A mouse ventures out in search of a new home and finds several abodes from well-known fairy tales aren’t exactly to his liking in this rhyming picture book.
A little gray mouse decides to seek adventure away from his cozy house in the base of a tree one day. And after a festive party, the tiny creature finds himself a victim of housing-structure failure (“The Three Little Pigs”), tower inaccessibility (“Rapunzel”), and overcrowding in the titular footwear in “There Was an Old Woman Who Lived in a Shoe.” The little mouse keeps plugging on, his tail following from tale to tale, but the lesson, when his friends pay a visit, is that home is wherever the people you love are. “For as far as you move and wherever you roam / It is family and friends who turn house into home.” The crayon drawings are whimsically Grimm while the text keeps things bright though, at times, a little off tempo.
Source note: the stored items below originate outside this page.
Lemma execute_inv out :
  webSearch_execute env fetch q = Ok out →
  ∃ resp data rs,
    fetch (search_request env q) = Ok resp ∧ json resp = Ok data ∧
    get data (lit "results") = Ok rs ∧ query out = q ∧
    ((nullish rs = true ∧ results out = []) ∨
     (∃ items, rs = VArr items ∧
               map_in_order to_result items = Ok (results out))).
Proof.
  unfold webSearch_execute. intros H.
  destruct (fetch _) as [resp|e]; simpl in H; [|discriminate].
  destruct (json resp) as [data|e] eqn:Hj; simpl in H; [|discriminate].
  destruct (get data _) as [rs|e] eqn:Hg; simpl in H; [|discriminate].
  exists resp, data, rs. split; [done|]. split; [done|]. split; [done|].
  unfold optional_call in H.
  destruct rs; simpl in H; try discriminate;
    try (inversion H; subst; simpl; split; [done|left; done]).
  destruct (map_in_order to_result elems) as [ys|e] eqn:Hm; simpl in H;
    [|discriminate].
  inversion H; subst; simpl. split; [done|]. right. eauto.
Qed.

Lemma execute_without_results resp data rs :
  fetch (search_request env q) = Ok resp →
  json resp = Ok data →
  get data (lit "results") = Ok rs →
  nullish rs = true →
  webSearch_execute env fetch q = Ok {| query := q; results := [] |}.
Proof.
  unfold webSearch_execute. intros -> Hj Hg Hn. cbn [bind]. rewrite Hj.
  cbn [bind]. rewrite Hg. cbn [bind]. unfold optional_call. by rewrite Hn.
Qed.

Lemma execute_provider_items out resp data :
  webSearch_execute env fetch q = Ok out →
  fetch (search_request env q) = Ok resp → json resp = Ok data →
  map_in_order to_result (provider_items data) = Ok (results out).
Proof.
  intros H Hf Hj.
  destruct (execute_inv _ H) as (resp' & data' & rs & Hf' & Hj' & Hg & _ & Hr).
  rewrite Hf in Hf'. inversion Hf'; subst resp'.
  rewrite Hj in Hj'. inversion Hj'; subst data'.
  unfold provider_items. rewrite Hg.
  destruct Hr as [[Hn ->]|(items & -> & Hm)]; [|done].
  by destruct rs.
Qed.

End WebSearch.

(** C1 (counterexample).  The specification promises
    [{query, results: []}] for every provider failure and every
    malformed answer.  A rejected [fetch], a body that is not JSON, and
    a [results] field that is no array each make [webSearch.execute]
    throw instead. *)
Lemma C1_failures_propagate :
  webSearch_execute demo_env unreachable (lit "rust") = Throw NetworkError ∧
  webSearch_execute demo_env (respond 502 (Throw SyntaxError)) (lit "rust")
    = Throw SyntaxError ∧
  webSearch_execute demo_env
    (respond 200 (Ok (VObj [(lit "results", VStr (lit "rate limited"))])))
    (lit "rust") = Throw TypeError.
Proof. repeat split; reflexivity. Qed.
(** * react-zod-multistep-form: the [useMultiStepForm] hook

    A shallow embedding of [src/hooks/useMultiStepForm.ts] and the
    properties of its step navigation.

    The hook keeps one piece of React state, the current step index, and
    wraps a react-hook-form instance.  The embedding makes the two stores
    explicit: a [World] holds the [useState] cell and the form engine, and
    the callbacks the hook returns are computations over it.  A callback
    is a closure: [goToNextStep] reads the [currentStepIndex] of the render
    that created it, while the updater it hands to [setCurrentStepIndex]
    receives the value the state cell holds when it is applied.

    The repository carries an earlier variant of the same hook that names
    the callbacks [next] and [back] and the component [CurrentStepComponent];
    its code is the same line for line, and what is proved here holds for
    it as well.

    The state is a JavaScript [number], a binary64 float, that the hook
    only ever initialises to 0, increments and decrements; a caller of
    [setCurrentStepIndex] is taken to pass an integer, so the index is a
    [Z].  On the safe integers ([Number.isSafeInteger]) the [+ 1] and [- 1]
    of the source are the exact ones of [Z]; beyond them the source rounds
    (an odd sum falls on a neighbouring even number), so every statement
    about what a callback computes from an arbitrary value of the state
    cell is made for safe integers.  Indices in range are safe: an array
    holds fewer than [2 ^ 32] elements. *)

From Stdlib Require Import ZArith List Bool Lia.
Import ListNotations.
Open Scope Z_scope.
Illustrations throughout keep the mouse at a distance, focusing on the larger scenes instead as each story is referenced. There’s not much to the mouse’s own story, and it feels a bit like box-checking with the fairy tales, but there’s no denying the rodent’s simple lines and chipper adventuring make him an amiable traveling companion.
If the terrain feels overfamiliar, at least it’s traveled through at a brisk pace with a plucky wanderer at its center.